01 de janeiro, de 2026 | 07:30
O dilema estético da coquetelaria em 2026 - Entre o silêncio e o espetáculo
Abner Benevenuto Araújo Paixão *
Do lado de cá do balcão, vejo como a coquetelaria vive momentos de contraste e diálogo constante. De um lado, coquetéis que chegam com espuma, flores comestíveis e cores vibrantes, quase como pequenas obras de arte que convidam o olhar antes do primeiro gole. Do outro, a simplicidade de uma caipirinha bem-feita, gelo transparente, limão fresco, açúcar na medida, que fala por si mesma sem precisar de nada além do sabor. Esses dois mundos coexistem e me fazem perceber que o que está em jogo não é apenas estética, mas estado de espírito - e que essas diferenças vão gerar grandes discussões entre profissionais da coquetelaria em 2026.
Na minha visão, o minimalismo e o maximalismo não competem, mas se complementam. O minimalismo fala de precisão, clareza e autenticidade. Um drink simples, quando bem feito, carrega identidade e respeito pelo paladar do cliente. Já o maximalismo é lúdico, ousado, quase teatral, e se propõe a contar histórias através de cores, aromas e texturas. Cada bar ou casa pode desenvolver sua própria linguagem: um bistrô pode optar pelo minimalismo, priorizando drinks refinados e silenciosos; uma casa de shows ou bares temáticos podem explorar o maximalismo, criando copos que geram interação, surpresa e memória.

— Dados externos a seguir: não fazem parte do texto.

(** * The five-stage content-architecture pipeline, embedded in Rocq

    Ontology Builder, Entity Expander, Taxonomy Builder, Query Mapper and
    Hub Designer ([src/core/*.py]) over the shared data model
    ([src/utils/data_models.py]).

    Conventions of the embedding:
    - Python [str] is [string]; the model covers ASCII text (bytes above 127
      are left alone by [lower] and never count as white space).
    - Python [float] scores are exact rationals [Q]; the literals [0.8],
      [0.2], ... are the fractions they denote.
    - An insertion-ordered [dict] whose order is observed ([self.entities],
      [self.nodes], [self.clusters], [by_pattern]) is an association list
      updated in place ([OrderedDict]); a [dict] used only as a counter is a
      [gmap].
    - A Python [set] of strings is a duplicate-free list; the order in which
      the interpreter iterates over it is given by a [SetIteration]
      instance.
    - [hashlib.md5] is implemented ([MD5.hexdigest]) so that every
      identifier can be computed. *)

From Stdlib Require Import ZArith QArith Ascii String List Permutation Lia Bool.
From Stdlib Require Import DecimalString.
From stdpp Require Import base list strings gmap fin_maps.
Import ListNotations.

Local Open Scope Z_scope.
Local Open Scope nat_scope.
Local Open Scope string_scope.
Local Open Scope list_scope.

(* ===================================================================== *)
(** ** Python string primitives *)
(* ===================================================================== *)

Module PyStr.

Definition is_upper (c : ascii) : bool :=
  let n := nat_of_ascii c in Nat.leb 65 n && Nat.leb n 90.

Definition is_lower (c : ascii) : bool :=
  let n := nat_of_ascii c in Nat.leb 97 n && Nat.leb n 122.

Definition is_digit (c : ascii) : bool :=
  let n := nat_of_ascii c in Nat.leb 48 n && Nat.leb n 57.

(** [str.isspace] on the ASCII range: TAB, LF, VT, FF, CR, FS, GS, RS, US
    and the space. *)
Definition is_space (c : ascii) : bool :=
  let n := nat_of_ascii c in
  (Nat.leb 9 n && Nat.leb n 13) || (Nat.leb 28 n && Nat.leb n 32).

Definition lower_char (c : ascii) : ascii :=
  if is_upper c then ascii_of_nat (nat_of_ascii c + 32) else c.

Definition upper_char (c : ascii) : ascii :=
  if is_lower c then ascii_of_nat (nat_of_ascii c - 32) else c.

(** [s.lower()] *)
Fixpoint lower (s : string) : string :=
  match s with
  | EmptyString => EmptyString
  | String c r => String (lower_char c) (lower r)
  end.

(** [s.upper()] *)
Fixpoint upper (s : string) : string :=
  match s with
  | EmptyString => EmptyString
  | String c r => String (upper_char c) (upper r)
  end.

Definition is_empty (s : string) : bool :=
  match s with EmptyString => true | _ => false end.

(** [len(s)] *)
Definition len (s : string) : nat := String.length s.

(** [s[:n]] *)
Fixpoint take (n : nat) (s : string) : string :=
  match n, s with
  | S k, String c r => String c (take k r)
  | _, _ => EmptyString
  end.

(** [s[n:]] *)
Fixpoint drop (n : nat) (s : string) : string :=
  match n, s with
  | S k, String _ r => drop k r
  | _, _ => s
  end.

(** [s[:-n]] for [n > 0] *)
Definition drop_last (n : nat) (s : string) : string := take (len s - n) s.

(** [s[i]] *)
Definition char_at (i : nat) (s : string) : option ascii := String.get i s.

(** [s.startswith(p)] *)
Definition startswith (s p : string) : bool := String.prefix p s.

(** [s.endswith(p)] *)
Definition endswith (s p : string) : bool :=
  Nat.leb (len p) (len s) && String.eqb (drop (len s - len p) s) p.

(** [p in s] *)
Fixpoint contains (p s : string) : bool :=
  String.prefix p s ||
  match s with
  | EmptyString => false
  | String _ r => contains p r
  end.

(** [s.lstrip()], [s.rstrip()], [s.strip()], and [s.strip(chars)] through
    the predicate that says which characters are stripped. *)
Fixpoint lstrip_by (f : ascii -> bool) (s : string) : string :=
  match s with
  | String c r => if f c then lstrip_by f r else s
  | EmptyString => EmptyString
  end.

Fixpoint rstrip_by (f : ascii -> bool) (s : string) : string :=
  match s with
  | EmptyString => EmptyString
  | String c r =>
      match rstrip_by f r with
      | EmptyString => if f c then EmptyString else String c EmptyString
      | r' => String c r'
      end
  end.

Definition strip_by (f : ascii -> bool) (s : string) : string :=
  rstrip_by f (lstrip_by f s).

Definition strip (s : string) : string := strip_by is_space s.

(** [s.split()]: the maximal runs of characters that are not white space. *)
Fixpoint split_go (s cur : string) : list string :=
  match s with
  | EmptyString => if is_empty cur then [] else [cur]
  | String c r =>
      if is_space c
      then (if is_empty cur then split_go r EmptyString
            else cur :: split_go r EmptyString)
      else split_go r (cur +:+ String c EmptyString)
  end.

Definition split (s : string) : list string := split_go s EmptyString.

(** [sep.join(l)] *)
Fixpoint join (sep : string) (l : list string) : string :=
  match l with
  | [] => EmptyString
  | [x] => x
  | x :: r => x +:+ sep +:+ join sep r
  end.

(** [s.replace(old, new)]: every occurrence of [old], left to right, without
    overlap.  [skip] counts the characters of a matched occurrence that are
    still to be dropped. *)
Fixpoint replace_go (old new : string) (skip : nat) (s : string) : string :=
  match s with
  | EmptyString => EmptyString
  | String c r =>
      match skip with
      | S k => replace_go old new k r
      | O =>
          if String.prefix old s
          then new +:+ replace_go old new (len old - 1) r
          else String c (replace_go old new 0 r)
      end
  end.

Fixpoint replace_empty (new s : string) : string :=
  match s with
  | EmptyString => new
  | String c r => new +:+ String c (replace_empty new r)
  end.

Definition replace (s old new : string) : string :=
  if is_empty old then replace_empty new s else replace_go old new 0 s.

(** [re.sub(r"[^a-z0-9]+", "_", s)] *)
Definition is_slug_char (c : ascii) : bool := is_lower c || is_digit c.

Fixpoint sub_non_alnum_go (in_run : bool) (s : string) : string :=
  match s with
  | EmptyString => EmptyString
  | String c r =>
      if is_slug_char c then String c (sub_non_alnum_go false r)
      else if in_run then sub_non_alnum_go true r
      else String "_"%char (sub_non_alnum_go true r)
  end.

Definition sub_non_alnum (s : string) : string := sub_non_alnum_go false s.

(** [re.sub("([A-Z])", r" \1", s)]: a space before every capital letter. *)
Fixpoint space_before_capitals (s : string) : string :=
  match s with
  | EmptyString => EmptyString
  | String c r =>
      if is_upper c then String " "%char (String c (space_before_capitals r))
      else String c (space_before_capitals r)
  end.

(** [s.title()]: a letter is upper-cased after a character that is not a
    letter and lower-cased after a letter. *)
Fixpoint title_go (after_letter : bool) (s : string) : string :=
  match s with
  | EmptyString => EmptyString
  | String c r =>
      if is_upper c || is_lower c
      then String (if after_letter then lower_char c else upper_char c)
                  (title_go true r)
      else String c (title_go false r)
  end.

Definition title (s : string) : string := title_go false s.

(** [x in l] for a list of strings. *)
Definition mem (x : string) (l : list string) : bool :=
  existsb (String.eqb x) l.

(** [list(dict.fromkeys(l))]: first occurrences, in order. *)
Fixpoint dedupe_go (seen l : list string) : list string :=
  match l with
  | [] => []
  | x :: r => if mem x seen then dedupe_go seen r
              else x :: dedupe_go (x :: seen) r
  end.

Definition dedupe (l : list string) : list string := dedupe_go [] l.

(** [str(n)] and [f"{n}"] for a natural number. *)
Definition of_nat (n : nat) : string := NilEmpty.string_of_uint (Nat.to_uint n).

(** [re.sub(r"[...]", "", s)]: the characters that satisfy [f] are dropped. *)
Fixpoint remove_chars (f : ascii -> bool) (s : string) : string :=
  match s with
  | EmptyString => EmptyString
  | String c r => if f c then remove_chars f r else String c (remove_chars f r)
  end.

(** [re.sub(r"[...]+", rep, s)] for a one-character [rep]: every maximal
    run of characters that satisfy [f] becomes [rep]. *)
Fixpoint sub_runs (f : ascii -> bool) (rep : ascii) (in_run : bool) (s : string) : string :=
  match s with
  | EmptyString => EmptyString
  | String c r =>
      if f c then
        if in_run then sub_runs f rep true r
        else String rep (sub_runs f rep true r)
      else String c (sub_runs f rep false r)
  end.

(** [all(f(c) for c in s)] *)
Fixpoint all_chars (f : ascii -> bool) (s : string) : bool :=
  match s with
  | EmptyString => true
  | String c r => f c && all_chars f r
  end.

End PyStr.

(* ===================================================================== *)
(** ** [hashlib.md5(...).hexdigest()] (RFC 1321) *)
(* ===================================================================== *)

Module MD5.

Local Open Scope Z_scope.

Definition mask32 : Z := 4294967295.

Definition add32 (a b : Z) : Z := Z.land (a + b) mask32.

Definition not32 (a : Z) : Z := Z.lxor a mask32.

Definition rotl32 (x c : Z) : Z :=
  Z.land (Z.lor (Z.shiftl x c) (Z.shiftr x (32 - c))) mask32.

(** Per-round shift amounts. *)
Definition shifts : list Z :=
  [7; 12; 17; 22; 7; 12; 17; 22; 7; 12; 17; 22; 7; 12; 17; 22;
   5; 9; 14; 20; 5; 9; 14; 20; 5; 9; 14; 20; 5; 9; 14; 20;
   4; 11; 16; 23; 4; 11; 16; 23; 4; 11; 16; 23; 4; 11; 16; 23;
   6; 10; 15; 21; 6; 10; 15; 21; 6; 10; 15; 21; 6; 10; 15; 21].

(** [floor(2^32 * abs(sin(i + 1)))] for [i] in [0..63]. *)
Definition sines : list Z :=
  [3614090360; 3905402710; 606105819; 3250441966; 4118548399; 1200080426;
   2821735955; 4249261313; 1770035416; 2336552879; 4294925233; 2304563134;
   1804603682; 4254626195; 2792965006; 1236535329; 4129170786; 3225465664;
   643717713; 3921069994; 3593408605; 38016083; 3634488961; 3889429448;
   568446438; 3275163606; 4107603335; 1163531501; 2850285829; 4243563512;
   1735328473; 2368359562; 4294588738; 2272392833; 1839030562; 4259657740;
   2763975236; 1272893353; 4139469664; 3200236656; 681279174; 3936430074;
   3572445317; 76029189; 3654602809; 3873151461; 530742520; 3299628645;
   4096336452; 1126891415; 2878612391; 4237533241; 1700485571; 2399980690;
   4293915773; 2240044497; 1873313359; 4264355552; 2734768916; 1309151649;
   4149444226; 3174756917; 718787259; 3951481745].

Definition bytes_of_string (s : string) : list Z :=
  List.map (fun c => Z.of_nat (nat_of_ascii c)) (list_ascii_of_string s).

(** The [n] low bytes of [x], least significant first. *)
Fixpoint le_bytes (n : nat) (x : Z) : list Z :=
  match n with
  | O => []
  | S k => Z.land x 255 :: le_bytes k (Z.shiftr x 8)
  end.

Fixpoint le_word (bs : list Z) : Z :=
  match bs with
  | [] => 0
  | b :: r => b + 256 * le_word r
  end.

(** The message, a [0x80] byte, zero bytes up to 56 modulo 64, and the bit
    length as eight little-endian bytes. *)
Definition pad (msg : list Z) : list Z :=
  let n := Z.of_nat (List.length msg) in
  let zeros := Z.to_nat ((55 - n) mod 64) in
  msg ++ [128] ++ List.repeat 0 zeros ++ le_bytes 8 (8 * n).

Fixpoint words (n : nat) (bs : list Z) : list Z :=
  match n with
  | O => []
  | S k => le_word (firstn 4 bs) :: words k (skipn 4 bs)
  end.

Definition nthZ (l : list Z) (i : Z) : Z := List.nth (Z.to_nat i) l 0.

Record state := State { sa : Z; sb : Z; sc : Z; sd : Z }.

Definition round (m : list Z) (st : state) (i : Z) : state :=
  let '(State a b c d) := st in
  let '(f, g) :=
    if i <? 16 then (Z.lor (Z.land b c) (Z.land (not32 b) d), i)
    else if i <? 32 then (Z.lor (Z.land d b) (Z.land (not32 d) c), (5 * i + 1) mod 16)
    else if i <? 48 then (Z.lxor (Z.lxor b c) d, (3 * i + 5) mod 16)
    else (Z.lxor c (Z.lor b (not32 d)), (7 * i) mod 16) in
  let f' := add32 (add32 (add32 f a) (nthZ sines i)) (nthZ m g) in
  State d (add32 b (rotl32 f' (nthZ shifts i))) b c.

Em eventos como casamentos e festas de 15 anos, o bar pode equilibrar minimalismo e maximalismo de forma prática: drinks simples, como caipirinhas ou outros coquetéis bem equilibrados, servidos com precisão, garantem eficiência e elegância, enquanto coquetéis maximalistas, com espuma, flores comestíveis, camadas de frutas ou mesmo a clássica régua no shot com toques brasileiros, criam momentos de encantamento e interação entre os convidados. A chave está em adaptar cada drink ao momento e ao público, permitindo que a celebração seja ao mesmo tempo refinada, lúdica e memorável.
O minimalismo e o maximalismo não competem, mas se complementam. O minimalismo fala de precisão, o maximalismo é lúdico, ousado”

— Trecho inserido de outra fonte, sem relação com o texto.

(* ===== verification/_CoqProject ===== *)
-Q . S2P
Prelude.v
Triple.v
Def.v
Pbuf.v
Mem.v
MemInv.v
MemOps.v
MemTrim.v
MemAlloc.v
MemSys.v
MemProps.v
PbufFacts.v
PbufWrite.v
PbufAlloc.v
PbufPool.v
PbufChain.v
PbufRef.v
PbufOwn.v
PbufEdit.v
InetChksum.v
RpmsgLinux.v
RpmsgLinuxInv.v
RpmsgLinuxProps.v
Netif.v
NetifInv.v
Ip4Addr.v
Node.v
SysArch.v
Timeouts.v
TimeoutsFacts.v
TimeoutsProps.v
Tcpip.v
RpmsgFreeRTOS.v
Examples.v
PbufProps.v
InetChksumProps.v
NetProps.v
NetTypes.v
RpmsgFreeRTOSProps.v
Ethernet.v
EthernetFacts.v
Etharp.v
Ip4.v
Icmp.v
IpReass.v
IpReassSpec.v
IpReassFacts.v
IpReassRun.v
IpReassTimer.v
IpReassProps.v
Udp.v
UdpFacts.v
Ip4Input.v
EtharpFacts.v
EtharpFrame.v
EtharpInv.v
EtharpSend.v
Ip4Facts.v
UdpDemux.v
UdpHeader.v
Ip4Frame.v
UdpFrame.v
Ip4Header.v
UdpSend.v
EtharpLive.v
Ip4Live.v
IcmpLive.v
IcmpReply.v
Ip4InputLive.v
UdpLive.v
Stack.v
EtharpProps.v
Ip4Props.v
IcmpProps.v
UdpProps.v
EtharpCache.v
StackLive.v
StackProps.v
Ping.v
UdpEcho.v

Drinks minimalistas funcionam para agilidade e consistência, garantindo que o serviço seja eficiente sem perder qualidade: caipirinhas clássicas, coquetéis simples e o cantinho da cachaça são certezas de sucesso. Ao mesmo tempo, o maximalismo permite criar momentos de surpresa: um coquetel autoral da casa ou uma soda italiana podem ser o momento de espetáculo” de cada casa, marcando identidade e experiência do evento.
O que define um bom profissional na minha opinião, é a consciência da proposta. Não existe certo ou errado, mas sim identidade e equilíbrio. É preciso cuidado para que o maximalismo não se torne exagero vazio e que o minimalismo não vire um desleixo obsoleto. Cada espaço pode explorar a própria narrativa. O ideal é sentir o pulso do público e do evento, oferecendo experiências coerentes.

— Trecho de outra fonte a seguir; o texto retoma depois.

Lemma overwrite_app_r a b i v :
  lenZ a <= i -> overwrite (a ++ b) i v = a ++ overwrite b (i - lenZ a) v.
Proof.
  intros. unfold overwrite. rewrite take_app_ge, drop_app_ge by lia.
  rewrite <- app_assoc. f_equal. f_equal; [f_equal; lia|]. f_equal. f_equal. lia.
Qed.

(** A write that runs over the first part continues at the start of the
    second. *)
Lemma overwrite_app_split a b i v w :
  0 <= i -> i + lenZ v = lenZ a ->
  overwrite (a ++ b) i (v ++ w) = overwrite a i v ++ overwrite b 0 w.
Proof.
  intros. unfold overwrite. rewrite take_app_le by lia. rewrite take_0. simpl.
  rewrite drop_app_ge by (rewrite length_app; lia).
  rewrite (drop_ge a) by lia. rewrite app_nil_r, <- !app_assoc.
  do 3 f_equal. f_equal. rewrite length_app. lia.
Qed.

Lemma overwrite_overwrite l i v w :
  0 <= i -> i + lenZ v + lenZ w <= lenZ l ->
  overwrite (overwrite l i v) (i + lenZ v) w = overwrite l i (v ++ w).
Proof.
  intros. unfold overwrite.
  assert (length (take (Z.to_nat i) l) = Z.to_nat i) as Ht by (rewrite length_take; lia).
  rewrite take_app_ge by lia. rewrite take_app_le by lia. rewrite (take_ge v) by lia.
  rewrite drop_app_ge by lia. rewrite drop_app_ge by lia.
  rewrite drop_drop, <- !app_assoc. do 3 f_equal. f_equal.
  rewrite length_app. lia.
Qed.

Lemma drop_slice l i n : 0 <= i -> 0 <= n -> drop (Z.to_nat i) l = slice l i n ++ drop (Z.to_nat (i + n)) l.
Proof.
  intros. unfold slice. rewrite Z2Nat.inj_add, <- drop_drop by lia.
  by rewrite take_drop.
Qed.

Lemma overwrite_single l i v :
  0 <= i < lenZ l -> overwrite l i [v] = <[Z.to_nat i := v]> l.
Proof.
  intros. unfold overwrite. simpl. rewrite insert_take_drop by lia.
  do 2 f_equal. f_equal. lia.
Qed.

(** ** Stateful C code

    A C function that reads and writes a store of type [S] and returns a value
    of type [A].  [None] is a run with no defined behaviour: a NULL or dangling
    pointer dereferenced, an access outside an object, or a loop that has not
    ended within the bound given for it. *)
Definition M (S A : Type) : Type := S -> option (A * S).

Em 2026, acredito que a coquetelaria vai se fragmentar ainda mais, se adaptando a diferentes estados de espírito, horários do dia e tipos de convidados. Cada copo será uma oportunidade de contar uma história seja no silêncio de um gole preciso ou na teatralidade de uma criação maximalista. É nesse equilíbrio, entre precisão e imaginação, que cada bar encontrará sua voz própria, sua identidade e a chance de transformar a bebida em experiência.
* Bartender da região do Vale do Aço, com experiência em bares e eventos.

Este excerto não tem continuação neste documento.